The task: Print exactly the lines below between the line holding "assert (∀ y, y ∈ queue a2" and the line holding "destruct (Hdisj u Hu). rewrite <- Hh.", inclusive, and nothing more.
*** Block opens ***
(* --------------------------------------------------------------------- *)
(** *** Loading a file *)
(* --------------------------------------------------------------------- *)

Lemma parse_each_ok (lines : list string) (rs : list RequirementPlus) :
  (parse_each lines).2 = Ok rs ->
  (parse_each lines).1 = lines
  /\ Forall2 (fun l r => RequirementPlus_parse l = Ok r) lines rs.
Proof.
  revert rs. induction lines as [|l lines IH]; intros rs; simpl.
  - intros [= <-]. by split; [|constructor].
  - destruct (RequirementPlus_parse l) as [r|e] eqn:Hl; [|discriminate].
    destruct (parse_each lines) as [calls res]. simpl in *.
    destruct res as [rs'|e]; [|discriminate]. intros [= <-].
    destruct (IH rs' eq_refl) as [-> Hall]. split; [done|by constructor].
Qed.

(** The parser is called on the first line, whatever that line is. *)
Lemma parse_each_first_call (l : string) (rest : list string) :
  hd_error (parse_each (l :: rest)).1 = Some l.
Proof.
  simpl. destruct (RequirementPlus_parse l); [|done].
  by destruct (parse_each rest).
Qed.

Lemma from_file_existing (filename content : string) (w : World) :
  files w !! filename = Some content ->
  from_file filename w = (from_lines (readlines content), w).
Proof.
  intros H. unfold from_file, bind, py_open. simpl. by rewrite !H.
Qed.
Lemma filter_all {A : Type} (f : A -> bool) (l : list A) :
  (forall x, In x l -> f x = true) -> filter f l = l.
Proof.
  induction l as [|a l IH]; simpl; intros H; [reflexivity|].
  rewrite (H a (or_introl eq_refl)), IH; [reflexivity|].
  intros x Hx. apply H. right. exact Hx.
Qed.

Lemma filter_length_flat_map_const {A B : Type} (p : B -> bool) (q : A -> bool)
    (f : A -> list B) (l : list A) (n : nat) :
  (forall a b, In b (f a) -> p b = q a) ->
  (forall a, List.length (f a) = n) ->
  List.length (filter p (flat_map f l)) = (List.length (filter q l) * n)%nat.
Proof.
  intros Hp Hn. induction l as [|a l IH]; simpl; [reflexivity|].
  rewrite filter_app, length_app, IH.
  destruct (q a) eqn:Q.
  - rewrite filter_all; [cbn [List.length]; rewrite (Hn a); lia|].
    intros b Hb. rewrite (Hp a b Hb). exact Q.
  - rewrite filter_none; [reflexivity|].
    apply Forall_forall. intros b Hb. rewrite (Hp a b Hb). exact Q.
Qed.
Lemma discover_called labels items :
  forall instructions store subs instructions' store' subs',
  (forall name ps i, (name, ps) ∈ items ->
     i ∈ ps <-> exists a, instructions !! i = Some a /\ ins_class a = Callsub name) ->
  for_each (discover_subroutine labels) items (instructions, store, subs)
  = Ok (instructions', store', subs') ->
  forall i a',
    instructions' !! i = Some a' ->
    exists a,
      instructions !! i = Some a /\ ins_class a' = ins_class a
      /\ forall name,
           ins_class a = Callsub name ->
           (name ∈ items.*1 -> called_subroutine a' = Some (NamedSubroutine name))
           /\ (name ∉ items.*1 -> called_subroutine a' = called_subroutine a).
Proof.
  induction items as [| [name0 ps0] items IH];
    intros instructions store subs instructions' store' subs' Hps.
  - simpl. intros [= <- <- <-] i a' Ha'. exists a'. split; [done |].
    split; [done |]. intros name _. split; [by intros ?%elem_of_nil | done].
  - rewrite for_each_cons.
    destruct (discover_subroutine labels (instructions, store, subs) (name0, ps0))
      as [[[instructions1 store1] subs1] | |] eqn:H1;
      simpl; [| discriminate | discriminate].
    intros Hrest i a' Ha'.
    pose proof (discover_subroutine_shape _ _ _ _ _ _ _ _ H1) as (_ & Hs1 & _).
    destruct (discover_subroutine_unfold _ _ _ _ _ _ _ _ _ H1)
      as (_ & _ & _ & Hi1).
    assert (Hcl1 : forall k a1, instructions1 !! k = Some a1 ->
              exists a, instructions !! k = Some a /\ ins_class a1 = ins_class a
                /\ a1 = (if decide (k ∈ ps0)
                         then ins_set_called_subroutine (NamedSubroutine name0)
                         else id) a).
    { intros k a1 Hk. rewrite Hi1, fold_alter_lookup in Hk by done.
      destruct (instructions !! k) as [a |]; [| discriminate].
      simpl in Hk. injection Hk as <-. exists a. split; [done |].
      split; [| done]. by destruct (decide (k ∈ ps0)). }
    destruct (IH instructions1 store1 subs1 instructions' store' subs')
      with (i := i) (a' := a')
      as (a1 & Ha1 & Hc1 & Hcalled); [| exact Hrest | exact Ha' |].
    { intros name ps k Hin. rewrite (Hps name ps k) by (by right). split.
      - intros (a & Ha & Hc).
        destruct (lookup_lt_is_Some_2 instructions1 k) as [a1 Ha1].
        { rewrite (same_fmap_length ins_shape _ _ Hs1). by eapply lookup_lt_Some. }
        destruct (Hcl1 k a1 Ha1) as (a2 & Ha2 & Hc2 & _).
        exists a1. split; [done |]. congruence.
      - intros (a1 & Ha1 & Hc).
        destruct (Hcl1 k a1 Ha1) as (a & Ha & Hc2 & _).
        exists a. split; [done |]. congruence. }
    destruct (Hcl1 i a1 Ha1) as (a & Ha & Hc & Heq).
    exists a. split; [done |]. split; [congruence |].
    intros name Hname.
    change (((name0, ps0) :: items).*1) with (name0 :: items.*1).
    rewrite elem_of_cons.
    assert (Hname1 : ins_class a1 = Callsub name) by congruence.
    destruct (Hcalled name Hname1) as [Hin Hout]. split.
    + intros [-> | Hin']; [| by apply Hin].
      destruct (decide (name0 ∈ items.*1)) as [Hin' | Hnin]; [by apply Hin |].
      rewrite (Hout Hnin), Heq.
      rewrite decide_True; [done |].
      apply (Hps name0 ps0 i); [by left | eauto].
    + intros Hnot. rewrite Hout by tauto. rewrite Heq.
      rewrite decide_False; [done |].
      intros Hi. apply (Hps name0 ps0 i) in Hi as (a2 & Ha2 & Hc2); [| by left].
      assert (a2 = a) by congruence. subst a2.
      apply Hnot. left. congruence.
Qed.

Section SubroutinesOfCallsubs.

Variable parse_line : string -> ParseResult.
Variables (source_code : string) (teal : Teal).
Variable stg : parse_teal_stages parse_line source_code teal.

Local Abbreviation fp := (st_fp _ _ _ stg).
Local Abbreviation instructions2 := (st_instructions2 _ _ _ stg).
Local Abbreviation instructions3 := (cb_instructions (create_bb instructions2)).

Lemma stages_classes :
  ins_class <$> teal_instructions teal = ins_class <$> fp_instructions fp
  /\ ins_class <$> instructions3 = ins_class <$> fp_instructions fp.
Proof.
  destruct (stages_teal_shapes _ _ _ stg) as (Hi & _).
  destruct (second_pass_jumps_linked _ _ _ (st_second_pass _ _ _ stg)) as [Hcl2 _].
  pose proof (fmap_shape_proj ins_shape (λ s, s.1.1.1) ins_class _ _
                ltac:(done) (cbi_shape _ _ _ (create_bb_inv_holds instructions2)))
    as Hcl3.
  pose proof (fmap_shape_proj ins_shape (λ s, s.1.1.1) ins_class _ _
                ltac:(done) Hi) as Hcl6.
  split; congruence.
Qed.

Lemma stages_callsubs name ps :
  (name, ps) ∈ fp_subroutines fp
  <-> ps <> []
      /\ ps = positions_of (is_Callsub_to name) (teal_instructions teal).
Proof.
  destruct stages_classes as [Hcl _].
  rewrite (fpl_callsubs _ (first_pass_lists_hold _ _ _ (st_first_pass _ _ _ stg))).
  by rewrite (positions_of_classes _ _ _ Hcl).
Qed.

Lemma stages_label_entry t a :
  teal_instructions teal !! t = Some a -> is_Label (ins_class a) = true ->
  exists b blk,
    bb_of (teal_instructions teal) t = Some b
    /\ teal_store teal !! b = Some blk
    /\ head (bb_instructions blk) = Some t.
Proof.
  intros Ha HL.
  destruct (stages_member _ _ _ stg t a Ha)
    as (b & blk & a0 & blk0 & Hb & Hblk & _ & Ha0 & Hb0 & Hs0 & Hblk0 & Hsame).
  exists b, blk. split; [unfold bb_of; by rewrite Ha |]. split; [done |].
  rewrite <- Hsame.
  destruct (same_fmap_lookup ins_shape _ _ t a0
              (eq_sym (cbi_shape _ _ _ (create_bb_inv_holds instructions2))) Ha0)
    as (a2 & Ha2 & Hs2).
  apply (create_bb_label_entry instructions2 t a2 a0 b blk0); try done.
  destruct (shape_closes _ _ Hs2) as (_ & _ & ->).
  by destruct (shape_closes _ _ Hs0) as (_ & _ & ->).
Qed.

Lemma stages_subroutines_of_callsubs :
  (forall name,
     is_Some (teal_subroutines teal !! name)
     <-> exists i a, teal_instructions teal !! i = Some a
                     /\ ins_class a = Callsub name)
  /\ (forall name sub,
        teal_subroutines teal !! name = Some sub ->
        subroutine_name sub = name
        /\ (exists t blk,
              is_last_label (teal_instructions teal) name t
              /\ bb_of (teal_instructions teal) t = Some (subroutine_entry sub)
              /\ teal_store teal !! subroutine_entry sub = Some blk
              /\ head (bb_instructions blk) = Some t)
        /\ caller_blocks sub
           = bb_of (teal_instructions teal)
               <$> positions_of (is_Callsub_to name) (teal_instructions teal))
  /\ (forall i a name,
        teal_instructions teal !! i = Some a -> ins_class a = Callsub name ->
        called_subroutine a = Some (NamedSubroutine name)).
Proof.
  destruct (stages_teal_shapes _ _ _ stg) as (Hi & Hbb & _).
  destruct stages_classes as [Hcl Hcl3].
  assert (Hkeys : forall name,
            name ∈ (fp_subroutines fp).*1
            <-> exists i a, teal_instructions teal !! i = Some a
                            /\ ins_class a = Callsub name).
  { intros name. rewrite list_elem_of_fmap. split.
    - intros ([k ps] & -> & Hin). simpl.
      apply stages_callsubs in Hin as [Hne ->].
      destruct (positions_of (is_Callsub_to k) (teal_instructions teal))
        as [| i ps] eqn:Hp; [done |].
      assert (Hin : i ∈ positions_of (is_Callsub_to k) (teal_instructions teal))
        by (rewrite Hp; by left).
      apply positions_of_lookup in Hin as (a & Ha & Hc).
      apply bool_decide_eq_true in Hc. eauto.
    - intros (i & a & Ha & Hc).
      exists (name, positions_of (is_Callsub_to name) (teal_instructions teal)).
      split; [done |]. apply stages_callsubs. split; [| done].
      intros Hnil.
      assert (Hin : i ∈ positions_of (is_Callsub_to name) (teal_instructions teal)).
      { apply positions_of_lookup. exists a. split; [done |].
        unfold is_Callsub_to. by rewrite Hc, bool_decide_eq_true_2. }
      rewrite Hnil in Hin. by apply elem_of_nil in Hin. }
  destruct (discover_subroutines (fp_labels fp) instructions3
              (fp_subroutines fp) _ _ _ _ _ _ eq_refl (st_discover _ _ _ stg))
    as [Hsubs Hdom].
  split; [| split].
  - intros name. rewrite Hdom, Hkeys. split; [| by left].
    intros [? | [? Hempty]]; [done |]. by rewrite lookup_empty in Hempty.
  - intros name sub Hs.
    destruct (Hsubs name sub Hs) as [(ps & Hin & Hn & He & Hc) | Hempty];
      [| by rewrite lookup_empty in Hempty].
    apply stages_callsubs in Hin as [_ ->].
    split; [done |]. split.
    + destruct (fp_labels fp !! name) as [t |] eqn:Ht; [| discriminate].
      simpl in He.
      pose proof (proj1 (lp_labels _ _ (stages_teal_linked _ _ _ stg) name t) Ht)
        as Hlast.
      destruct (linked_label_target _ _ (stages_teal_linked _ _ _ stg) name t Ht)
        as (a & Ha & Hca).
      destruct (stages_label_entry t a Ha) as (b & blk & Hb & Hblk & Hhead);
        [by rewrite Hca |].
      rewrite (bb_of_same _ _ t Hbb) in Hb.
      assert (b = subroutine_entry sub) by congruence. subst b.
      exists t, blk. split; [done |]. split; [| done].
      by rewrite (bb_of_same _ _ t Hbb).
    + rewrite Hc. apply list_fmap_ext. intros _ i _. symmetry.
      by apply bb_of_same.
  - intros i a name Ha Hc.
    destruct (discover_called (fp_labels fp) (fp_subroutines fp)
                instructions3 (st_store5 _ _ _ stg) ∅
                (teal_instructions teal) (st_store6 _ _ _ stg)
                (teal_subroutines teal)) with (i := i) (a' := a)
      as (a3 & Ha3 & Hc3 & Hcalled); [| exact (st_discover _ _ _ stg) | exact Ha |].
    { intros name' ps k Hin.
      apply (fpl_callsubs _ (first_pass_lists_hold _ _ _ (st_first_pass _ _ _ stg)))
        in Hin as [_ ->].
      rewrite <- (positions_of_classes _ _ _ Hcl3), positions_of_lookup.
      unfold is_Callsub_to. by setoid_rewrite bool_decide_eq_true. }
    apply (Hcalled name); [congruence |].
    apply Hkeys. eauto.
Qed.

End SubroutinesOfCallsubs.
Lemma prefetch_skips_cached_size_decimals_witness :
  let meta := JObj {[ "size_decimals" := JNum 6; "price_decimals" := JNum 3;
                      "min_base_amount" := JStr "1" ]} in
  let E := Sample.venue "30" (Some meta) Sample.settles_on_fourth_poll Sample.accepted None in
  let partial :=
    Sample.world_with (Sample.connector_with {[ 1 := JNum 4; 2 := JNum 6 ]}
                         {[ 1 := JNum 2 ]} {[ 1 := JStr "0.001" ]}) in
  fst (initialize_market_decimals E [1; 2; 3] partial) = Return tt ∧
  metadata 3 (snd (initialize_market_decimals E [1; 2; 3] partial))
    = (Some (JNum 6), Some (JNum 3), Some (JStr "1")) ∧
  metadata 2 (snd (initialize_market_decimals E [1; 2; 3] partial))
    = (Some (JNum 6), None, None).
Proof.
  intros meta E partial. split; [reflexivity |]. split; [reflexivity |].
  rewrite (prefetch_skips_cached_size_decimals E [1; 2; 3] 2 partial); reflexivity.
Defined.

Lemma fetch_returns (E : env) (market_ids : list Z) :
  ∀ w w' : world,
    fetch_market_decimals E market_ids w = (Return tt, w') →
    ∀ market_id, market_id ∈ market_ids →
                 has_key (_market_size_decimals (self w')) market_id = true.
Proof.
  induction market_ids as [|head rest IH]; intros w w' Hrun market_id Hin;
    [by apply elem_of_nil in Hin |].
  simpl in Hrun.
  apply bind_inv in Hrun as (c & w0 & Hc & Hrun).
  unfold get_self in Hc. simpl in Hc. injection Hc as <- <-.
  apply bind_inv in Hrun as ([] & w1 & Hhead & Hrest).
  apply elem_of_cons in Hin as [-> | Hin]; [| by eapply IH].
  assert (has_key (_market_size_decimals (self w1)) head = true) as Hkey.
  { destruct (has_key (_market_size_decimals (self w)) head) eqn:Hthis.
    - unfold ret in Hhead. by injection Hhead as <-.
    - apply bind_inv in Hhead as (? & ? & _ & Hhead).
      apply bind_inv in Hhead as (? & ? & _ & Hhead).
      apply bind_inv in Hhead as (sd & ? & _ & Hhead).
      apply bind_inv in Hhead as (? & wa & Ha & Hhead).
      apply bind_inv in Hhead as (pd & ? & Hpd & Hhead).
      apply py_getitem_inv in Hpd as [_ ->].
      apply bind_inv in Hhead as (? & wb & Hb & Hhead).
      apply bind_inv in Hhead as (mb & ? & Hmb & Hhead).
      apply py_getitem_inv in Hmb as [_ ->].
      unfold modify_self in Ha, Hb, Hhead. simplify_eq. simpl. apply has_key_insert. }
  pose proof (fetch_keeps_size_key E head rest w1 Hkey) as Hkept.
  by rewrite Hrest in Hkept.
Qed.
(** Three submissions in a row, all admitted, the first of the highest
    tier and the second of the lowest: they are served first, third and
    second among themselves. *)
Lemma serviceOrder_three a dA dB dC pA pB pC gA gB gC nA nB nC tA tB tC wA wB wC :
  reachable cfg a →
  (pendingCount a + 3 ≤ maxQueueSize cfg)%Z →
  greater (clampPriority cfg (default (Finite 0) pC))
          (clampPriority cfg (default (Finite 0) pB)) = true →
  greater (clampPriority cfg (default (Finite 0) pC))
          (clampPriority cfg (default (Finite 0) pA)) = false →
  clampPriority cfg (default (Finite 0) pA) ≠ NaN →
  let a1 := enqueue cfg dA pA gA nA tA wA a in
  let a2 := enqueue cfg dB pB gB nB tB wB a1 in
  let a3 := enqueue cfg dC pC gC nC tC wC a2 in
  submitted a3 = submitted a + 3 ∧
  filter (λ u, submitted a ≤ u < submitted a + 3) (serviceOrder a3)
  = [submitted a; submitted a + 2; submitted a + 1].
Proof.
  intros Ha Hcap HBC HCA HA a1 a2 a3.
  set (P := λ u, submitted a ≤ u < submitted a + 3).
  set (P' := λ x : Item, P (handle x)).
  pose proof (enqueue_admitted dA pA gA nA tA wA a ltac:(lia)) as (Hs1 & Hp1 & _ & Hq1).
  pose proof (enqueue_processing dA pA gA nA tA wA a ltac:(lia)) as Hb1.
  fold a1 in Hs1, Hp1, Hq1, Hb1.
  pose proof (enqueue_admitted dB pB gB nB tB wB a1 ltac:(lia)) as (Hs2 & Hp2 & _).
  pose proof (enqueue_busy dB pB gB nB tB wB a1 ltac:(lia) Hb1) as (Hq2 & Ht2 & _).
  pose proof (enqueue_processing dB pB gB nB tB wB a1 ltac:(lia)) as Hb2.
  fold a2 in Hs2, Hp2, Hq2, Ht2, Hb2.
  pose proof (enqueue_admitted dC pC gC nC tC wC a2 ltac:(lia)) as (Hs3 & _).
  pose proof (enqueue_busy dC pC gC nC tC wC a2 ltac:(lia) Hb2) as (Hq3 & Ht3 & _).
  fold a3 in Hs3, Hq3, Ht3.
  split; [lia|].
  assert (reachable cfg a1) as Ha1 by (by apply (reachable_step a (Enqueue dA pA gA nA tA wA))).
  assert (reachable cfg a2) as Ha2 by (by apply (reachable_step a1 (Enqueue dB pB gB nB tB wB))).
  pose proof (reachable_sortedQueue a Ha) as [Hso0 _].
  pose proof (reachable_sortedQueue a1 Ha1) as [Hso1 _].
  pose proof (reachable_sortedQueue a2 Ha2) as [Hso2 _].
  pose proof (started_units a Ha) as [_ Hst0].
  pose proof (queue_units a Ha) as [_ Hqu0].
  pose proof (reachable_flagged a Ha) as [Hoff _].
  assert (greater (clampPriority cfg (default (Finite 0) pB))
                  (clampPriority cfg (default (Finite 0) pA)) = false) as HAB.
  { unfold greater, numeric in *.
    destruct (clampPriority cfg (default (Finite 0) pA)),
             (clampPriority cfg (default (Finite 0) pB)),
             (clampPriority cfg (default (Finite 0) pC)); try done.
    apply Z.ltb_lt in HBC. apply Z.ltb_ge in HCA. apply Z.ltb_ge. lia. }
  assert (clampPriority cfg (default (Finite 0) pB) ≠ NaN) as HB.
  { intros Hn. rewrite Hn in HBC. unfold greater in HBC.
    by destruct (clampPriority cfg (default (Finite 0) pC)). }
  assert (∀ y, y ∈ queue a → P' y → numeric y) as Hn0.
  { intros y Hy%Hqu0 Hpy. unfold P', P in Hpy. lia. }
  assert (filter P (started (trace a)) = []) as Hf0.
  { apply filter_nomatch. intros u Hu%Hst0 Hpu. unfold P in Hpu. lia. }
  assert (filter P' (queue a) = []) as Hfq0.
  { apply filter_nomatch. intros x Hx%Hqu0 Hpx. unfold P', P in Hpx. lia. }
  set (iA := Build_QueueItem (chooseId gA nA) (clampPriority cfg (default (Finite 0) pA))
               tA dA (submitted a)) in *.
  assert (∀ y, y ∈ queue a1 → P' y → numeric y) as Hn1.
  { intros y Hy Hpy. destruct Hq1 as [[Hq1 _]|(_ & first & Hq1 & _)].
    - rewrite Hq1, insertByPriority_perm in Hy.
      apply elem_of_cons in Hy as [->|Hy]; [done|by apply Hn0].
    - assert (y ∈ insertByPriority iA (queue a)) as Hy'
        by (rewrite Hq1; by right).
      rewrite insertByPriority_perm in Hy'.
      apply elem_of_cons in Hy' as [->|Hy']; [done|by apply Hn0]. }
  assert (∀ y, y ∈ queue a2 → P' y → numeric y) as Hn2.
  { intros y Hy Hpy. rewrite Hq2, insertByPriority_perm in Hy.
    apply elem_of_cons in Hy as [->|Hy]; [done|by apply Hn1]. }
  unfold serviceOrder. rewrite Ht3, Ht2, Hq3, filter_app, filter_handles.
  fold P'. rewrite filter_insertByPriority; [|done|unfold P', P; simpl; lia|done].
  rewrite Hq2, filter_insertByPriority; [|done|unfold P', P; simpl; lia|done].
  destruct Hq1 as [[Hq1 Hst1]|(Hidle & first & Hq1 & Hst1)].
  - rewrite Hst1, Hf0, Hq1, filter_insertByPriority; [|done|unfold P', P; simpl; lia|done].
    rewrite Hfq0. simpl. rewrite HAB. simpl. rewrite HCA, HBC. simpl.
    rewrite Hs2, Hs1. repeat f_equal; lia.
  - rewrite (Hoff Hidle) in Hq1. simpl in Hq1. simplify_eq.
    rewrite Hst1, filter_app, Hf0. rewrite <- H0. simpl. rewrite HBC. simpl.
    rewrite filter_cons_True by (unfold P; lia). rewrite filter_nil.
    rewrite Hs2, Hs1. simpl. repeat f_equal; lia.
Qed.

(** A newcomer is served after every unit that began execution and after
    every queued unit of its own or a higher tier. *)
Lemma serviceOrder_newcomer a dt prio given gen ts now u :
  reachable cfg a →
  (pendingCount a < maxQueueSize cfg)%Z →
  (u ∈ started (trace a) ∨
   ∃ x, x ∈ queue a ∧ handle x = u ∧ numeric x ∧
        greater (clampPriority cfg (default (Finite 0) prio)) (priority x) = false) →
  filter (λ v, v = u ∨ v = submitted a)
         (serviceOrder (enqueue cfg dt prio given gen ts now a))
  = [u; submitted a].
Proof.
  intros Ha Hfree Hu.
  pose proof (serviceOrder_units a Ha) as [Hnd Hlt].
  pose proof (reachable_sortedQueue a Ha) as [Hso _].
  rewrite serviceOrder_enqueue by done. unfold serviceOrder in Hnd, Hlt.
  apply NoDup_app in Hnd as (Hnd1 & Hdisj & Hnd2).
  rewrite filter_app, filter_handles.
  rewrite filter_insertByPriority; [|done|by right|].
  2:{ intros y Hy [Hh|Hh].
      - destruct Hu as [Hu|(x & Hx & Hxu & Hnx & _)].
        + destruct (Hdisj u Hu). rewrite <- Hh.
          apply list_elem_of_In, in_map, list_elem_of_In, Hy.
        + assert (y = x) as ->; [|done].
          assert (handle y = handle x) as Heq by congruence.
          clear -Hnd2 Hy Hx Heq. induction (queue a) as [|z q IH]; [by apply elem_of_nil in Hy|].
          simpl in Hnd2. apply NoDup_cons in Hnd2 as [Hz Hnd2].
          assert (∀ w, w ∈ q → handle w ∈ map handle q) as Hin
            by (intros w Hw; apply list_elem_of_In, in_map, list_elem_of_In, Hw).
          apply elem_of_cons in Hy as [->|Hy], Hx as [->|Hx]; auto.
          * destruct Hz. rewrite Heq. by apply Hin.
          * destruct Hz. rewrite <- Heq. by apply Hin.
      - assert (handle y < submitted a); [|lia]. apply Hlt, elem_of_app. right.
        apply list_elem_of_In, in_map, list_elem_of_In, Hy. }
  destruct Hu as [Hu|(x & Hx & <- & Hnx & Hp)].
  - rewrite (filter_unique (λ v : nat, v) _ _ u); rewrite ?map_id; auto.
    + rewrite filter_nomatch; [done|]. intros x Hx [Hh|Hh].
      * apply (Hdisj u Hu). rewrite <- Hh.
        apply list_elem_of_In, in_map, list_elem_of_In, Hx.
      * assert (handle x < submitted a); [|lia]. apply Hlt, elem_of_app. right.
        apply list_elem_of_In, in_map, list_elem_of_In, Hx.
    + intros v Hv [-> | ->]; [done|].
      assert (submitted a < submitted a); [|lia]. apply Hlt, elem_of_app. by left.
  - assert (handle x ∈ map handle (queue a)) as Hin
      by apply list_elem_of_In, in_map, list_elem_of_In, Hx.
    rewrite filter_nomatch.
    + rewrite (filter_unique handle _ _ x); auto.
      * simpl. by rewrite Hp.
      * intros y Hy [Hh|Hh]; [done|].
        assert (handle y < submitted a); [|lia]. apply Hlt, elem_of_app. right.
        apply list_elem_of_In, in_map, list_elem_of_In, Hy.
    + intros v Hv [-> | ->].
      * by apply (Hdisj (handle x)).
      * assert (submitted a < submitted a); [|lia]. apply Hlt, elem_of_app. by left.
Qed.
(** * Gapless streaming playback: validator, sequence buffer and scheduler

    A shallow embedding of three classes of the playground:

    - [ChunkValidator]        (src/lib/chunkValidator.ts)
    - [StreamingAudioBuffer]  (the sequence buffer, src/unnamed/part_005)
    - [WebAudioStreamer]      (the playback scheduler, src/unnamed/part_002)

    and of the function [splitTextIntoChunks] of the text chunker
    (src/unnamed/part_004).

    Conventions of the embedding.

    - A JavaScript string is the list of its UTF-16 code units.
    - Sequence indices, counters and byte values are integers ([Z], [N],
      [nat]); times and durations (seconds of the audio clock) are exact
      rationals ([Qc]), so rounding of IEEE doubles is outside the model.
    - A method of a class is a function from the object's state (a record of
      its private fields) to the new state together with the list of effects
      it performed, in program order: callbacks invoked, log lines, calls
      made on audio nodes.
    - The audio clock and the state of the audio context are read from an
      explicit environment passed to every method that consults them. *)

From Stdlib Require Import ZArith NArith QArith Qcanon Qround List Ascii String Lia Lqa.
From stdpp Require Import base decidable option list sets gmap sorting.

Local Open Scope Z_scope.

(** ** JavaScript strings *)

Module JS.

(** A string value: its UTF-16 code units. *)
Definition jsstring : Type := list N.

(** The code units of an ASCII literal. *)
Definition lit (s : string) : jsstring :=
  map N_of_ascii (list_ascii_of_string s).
*** Block closes ***
Response below:
  assert (∀ y, y ∈ queue a2 → P' y → numeric y) as Hn2.
  { intros y Hy Hpy. rewrite Hq2, insertByPriority_perm in Hy.
    apply elem_of_cons in Hy as [->|Hy]; [done|by apply Hn1]. }
  unfold serviceOrder. rewrite Ht3, Ht2, Hq3, filter_app, filter_handles.
  fold P'. rewrite filter_insertByPriority; [|done|unfold P', P; simpl; lia|done].
  rewrite Hq2, filter_insertByPriority; [|done|unfold P', P; simpl; lia|done].
  destruct Hq1 as [[Hq1 Hst1]|(Hidle & first & Hq1 & Hst1)].
  - rewrite Hst1, Hf0, Hq1, filter_insertByPriority; [|done|unfold P', P; simpl; lia|done].
    rewrite Hfq0. simpl. rewrite HAB. simpl. rewrite HCA, HBC. simpl.
    rewrite Hs2, Hs1. repeat f_equal; lia.
  - rewrite (Hoff Hidle) in Hq1. simpl in Hq1. simplify_eq.
    rewrite Hst1, filter_app, Hf0. rewrite <- H0. simpl. rewrite HBC. simpl.
    rewrite filter_cons_True by (unfold P; lia). rewrite filter_nil.
    rewrite Hs2, Hs1. simpl. repeat f_equal; lia.
Qed.

(** A newcomer is served after every unit that began execution and after
    every queued unit of its own or a higher tier. *)
Lemma serviceOrder_newcomer a dt prio given gen ts now u :
  reachable cfg a →
  (pendingCount a < maxQueueSize cfg)%Z →
  (u ∈ started (trace a) ∨
   ∃ x, x ∈ queue a ∧ handle x = u ∧ numeric x ∧
        greater (clampPriority cfg (default (Finite 0) prio)) (priority x) = false) →
  filter (λ v, v = u ∨ v = submitted a)
         (serviceOrder (enqueue cfg dt prio given gen ts now a))
  = [u; submitted a].
Proof.
  intros Ha Hfree Hu.
  pose proof (serviceOrder_units a Ha) as [Hnd Hlt].
  pose proof (reachable_sortedQueue a Ha) as [Hso _].
  rewrite serviceOrder_enqueue by done. unfold serviceOrder in Hnd, Hlt.
  apply NoDup_app in Hnd as (Hnd1 & Hdisj & Hnd2).
  rewrite filter_app, filter_handles.
  rewrite filter_insertByPriority; [|done|by right|].
  2:{ intros y Hy [Hh|Hh].
      - destruct Hu as [Hu|(x & Hx & Hxu & Hnx & _)].
        + destruct (Hdisj u Hu). rewrite <- Hh.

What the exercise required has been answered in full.